Gender and development expert Eva Komba, however, argues that while wildlife conservation was male-dominated because of the harsh environment in remote national parks, it was also aided by patriarchy and the absence of inclusive workplace policies. “Allocating women wardens ‘soft’ roles like education was both an assumption and a stereotype,” says Eva, who is also a board member of the Pastoralist Child Foundation. “Fortunately, attitudes and mindsets are shifting, policy is changing practice, and advocacy efforts are pushing women to challenge myths and stereotypes. Young women in conservation now have strong role models. They are scaling barriers.”
This mindset appears to have emerged after the ground-breaking Beijing Women’s Conference, which sought to eliminate discrimination, address inequalities, and empower women. Indeed, the first woman appointed as KWS deputy director in charge of wildlife security 24 years after the historic conference stood on the shoulders of giants – women like the imposing Ann Kahihia, a brilliant officer who became the first female game warden to manage a major national park.
By then, gender equality had become mainstream, and women were allocated a set quota during ranger and officer cadet recruitment.
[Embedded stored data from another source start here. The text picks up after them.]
(* ===== verification/Blob.v ===== *)
(** * The blob store (internal/core/blob/{blob,disk}.go)

    Contents on disk under keys derived from hashes.  A disk is the files below
    it, by path; that a directory exists is not modelled.  [Put] is the sequence
    of system calls the code makes, any of which may fail.  A file has the content
    processes read and the content that is certainly on the medium: a write leaves
    the second unknown and [Sync] settles it.  A name has what it is bound to and
    what it was bound to before, because no directory is ever synced.  So there
    are two ways to stop: the process dies, and the files are as the calls made
    left them ([Crash]); or the machine does, and every name is bound to something
    it was bound to at some time, with any content at all if that file was not
    synced ([afterStop]). *)

From S2P Require Import Prelude GoStrings Json Storage.
From Stdlib Require Import Ascii.

Local Open Scope Z_scope.

(** ** Paths: [filepath.Clean] and [filepath.Join] *)

Definition slash : ascii := "/"%char.
Definition dot : bytes := ["."%char].
Definition dotdot : bytes := ["."%char; "."%char].

(** One component of a path against the components kept so far, last first. *)
Definition cleanStep (rooted : bool) (kept : list bytes) (component : bytes) : list bytes :=
  if bool_decide (component = []) || bool_decide (component = dot) then kept
  else if bool_decide (component = dotdot) then
    match kept with
    | last :: rest => if bool_decide (last = dotdot) then component :: kept else rest
    | [] => if rooted then kept else [component]
    end
  else component :: kept.

Definition isRooted (l : bytes) : bool := bool_decide (head l = Some slash).

Definition cleanParts (l : bytes) : list bytes :=
  reverse (foldl (cleanStep (isRooted l)) [] (splitBytes slash l)).

Definition Clean (l : bytes) : bytes :=
  match (if isRooted l then [slash] else []) ++ joinBytes slash (cleanParts l) with
  | [] => dot
  | p => p
  end.

(** [filepath.Join]: empty elements are ignored. *)
Definition joinPath (elements : list bytes) : bytes :=
  match filter (λ e, e ≠ []) elements with
  | [] => []
  | es => Clean (joinBytes slash es)
  end.

(** ** Keys *)

Definition isHex (c : ascii) : bool := inRange 97 102 c || isDigit c.
Definition isSuffixByte (c : ascii) : bool := isLowerLetter c || isDigit c.

Fixpoint spanBytes (p : ascii → bool) (l : bytes) : bytes * bytes :=
  match l with
  | c :: l' => if p c then let '(a, b) := spanBytes p l' in (c :: a, b) else ([], l)
  | [] => ([], [])
  end.

Definition fanOut : nat := 2.
Definition minimumKeySize : nat := 8.

(** [keyPattern]: eight hexadecimal digits or more, then at most one suffix.  A
    hyphen is no digit, so the run of digits is the longest one. *)
Definition keyPattern (key : bytes) : bool :=
  let '(digits, rest) := spanBytes isHex key in
  (8 <=? length digits)%nat &&
  match rest with
  | [] => true
  | c :: suffix => bool_decide (c = "-"%char) && forallb isSuffixByte suffix &&
                   (1 <=? length suffix)%nat && (length suffix <=? 16)%nat
  end.

(** ** The disk *)

(** A file: what is read from it, and what a stop of the machine leaves of it
    for certain, [None] when that may be anything. *)
Record File := MkFile { file_Content : bytes; file_Durable : option bytes }.

(** The files by name, and what each name was bound to before. *)
Record Files := MkFiles {
  fs_Names : gmap bytes File;
  fs_Past : gmap bytes (list (option File))
}.

Definition pastOf (m : Files) (p : bytes) : list (option File) := default [] (fs_Past m !! p).

(** A change of the directory: the name gets another file, or none. *)
Definition rebind (p : bytes) (b : option File) (m : Files) : Files :=
  MkFiles (partial_alter (λ _, b) p (fs_Names m)) (<[p := (fs_Names m !! p) :: pastOf m p]> (fs_Past m)).

(** A change of the file a name is bound to. *)
Definition modify (p : bytes) (f : File → File) (m : Files) : Files :=
  MkFiles (alter f p (fs_Names m)) (fs_Past m).

Record Disk := MkDisk { disk_root : bytes; disk_files : Files }.

Definition NewDisk (root : string) : Disk := MkDisk (chars root) (MkFiles ∅ ∅).

Definition withFiles (d : Disk) (m : Files) : Disk := MkDisk (disk_root d) m.

Definition path (root : bytes) (key : string) : res bytes :=
  let k := chars key in
  if (length k <? minimumKeySize)%nat || negb (keyPattern k) then Err ErrInvalidKey
  else Ok (joinPath [root; take fanOut k; take fanOut (drop fanOut k); k]).

(** [filepath.Dir]: the cleaned path up to its last separator. *)
Definition Dir (p : bytes) : bytes :=
  Clean (reverse (spanBytes (λ c, negb (bool_decide (c = slash))) (reverse p)).2).

(** ** Writing: the system calls of [Put] *)

Inductive call :=
  | MkdirAll (dir : bytes)
  | CreateTemp (name : bytes)
  | Write (name content : bytes)
  | Chmod (name : bytes)
  | Sync (name : bytes)
  | Close (name : bytes)
  | Rename (old new : bytes).

Definition written (content : bytes) (_ : File) : File := MkFile content None.
Definition synced (f : File) : File := MkFile (file_Content f) (Some (file_Content f)).

(** What a call does to the files. *)
Definition exec (c : call) (m : Files) : Files :=
  match c with
  | CreateTemp name => rebind name (Some (MkFile [] None)) m
  | Write name content => modify name (written content) m
  | Sync name => modify name synced m
  | Rename old new =>
      match fs_Names m !! old with
      | Some f => rebind new (Some f) (rebind old None m)
      | None => m
      end
  | MkdirAll _ | Chmod _ | Close _ => m
  end.

(** A call that stops half way: a write leaves a prefix. *)
Definition interrupted (partial : nat) (c : call) (m : Files) : Files :=
  match c with Write name content => modify name (written (take partial content)) m | _ => m end.

(** [os.Remove]. *)
Definition unlink (p : bytes) (m : Files) : Files :=
  match fs_Names m !! p with Some _ => rebind p None m | None => m end.

Definition errIO : err := ErrOther "blob: input or output".

(** The calls in order, the call after [budget] successful ones failing. *)
Fixpoint runCalls (budget partial : nat) (calls : list call) (m : Files) {struct calls} : res nat * Files :=
  match calls, budget with
  | [], _ => (Ok budget, m)
  | c :: _, O => (Err errIO, interrupted partial c m)
  | c :: calls, S budget => runCalls budget partial calls (exec c m)
  end.

Definition opening (target temporary : bytes) : list call := [MkdirAll (Dir target); CreateTemp temporary].
Definition writing (target temporary content : bytes) : list call :=
  [Write temporary content; Chmod temporary; Sync temporary; Close temporary; Rename temporary target].

(** [os.CreateTemp(dir, ".upload-*")]: the star becomes a random number, and a
    separator is added to a directory that does not end in one. *)
Definition temporaryName (target random : bytes) : bytes :=
  let dir := Dir target in
  dir ++ (if bool_decide (last dir = Some slash) then [] else [slash]) ++ chars ".upload-" ++ random.

(** What fails during a [Put]: the call after [f_Budget] successful ones, a write
    then leaving [f_Partial] bytes, and perhaps the removal of the temporary
    file. *)
Record faults := MkFaults { f_Budget : nat; f_Partial : nat; f_Removes : bool }.

(** [Put]; when the function returns it tries to remove the temporary file, and
    ignores whether that worked. *)
Definition Put (f : faults) (random : bytes) (key : string) (content : bytes) : M Disk unit := λ d,
  match path (disk_root d) key with
  | Err e => (Err e, d)
  | Ok target =>
      let temporary := temporaryName target random in
      match runCalls (f_Budget f) (f_Partial f) (opening target temporary) (disk_files d) with
      | (Err e, m) => (Err e, withFiles d m)
      | (Ok budget, m) =>
          let '(r, m) := runCalls budget (f_Partial f) (writing target temporary content) m in
          ((_ ← r; Ok tt), withFiles d (if f_Removes f then unlink temporary m else m))
      end
  end.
In recent years, some county governments have also improved social amenities in marginalised areas, making it easier for women officers to serve – a big win for conservation, according to Eva.
“Women leaders bring significant benefits to conservation because they are often adept at building relationships and fostering trust with the communities neighbouring national parks,” she explains. “They are effective communicators and advocates who raise awareness and mobilise support for conservation initiatives.”
While gender equality, as enshrined in the 2010 Constitution, remains a challenge — only 150 KWS women rangers were recruited in 2024, compared to 1,350 men — the journey from the education centre to the conservation corner office is no longer an impossible dream for capable women officers.
James Isiche is the Director of Africa at the International Fund for Animal Welfare (IFAW) based in Nairobi. He previously worked as the Assistant Director for Tsavo, Kenya Wildlife Service (KWS); [email protected].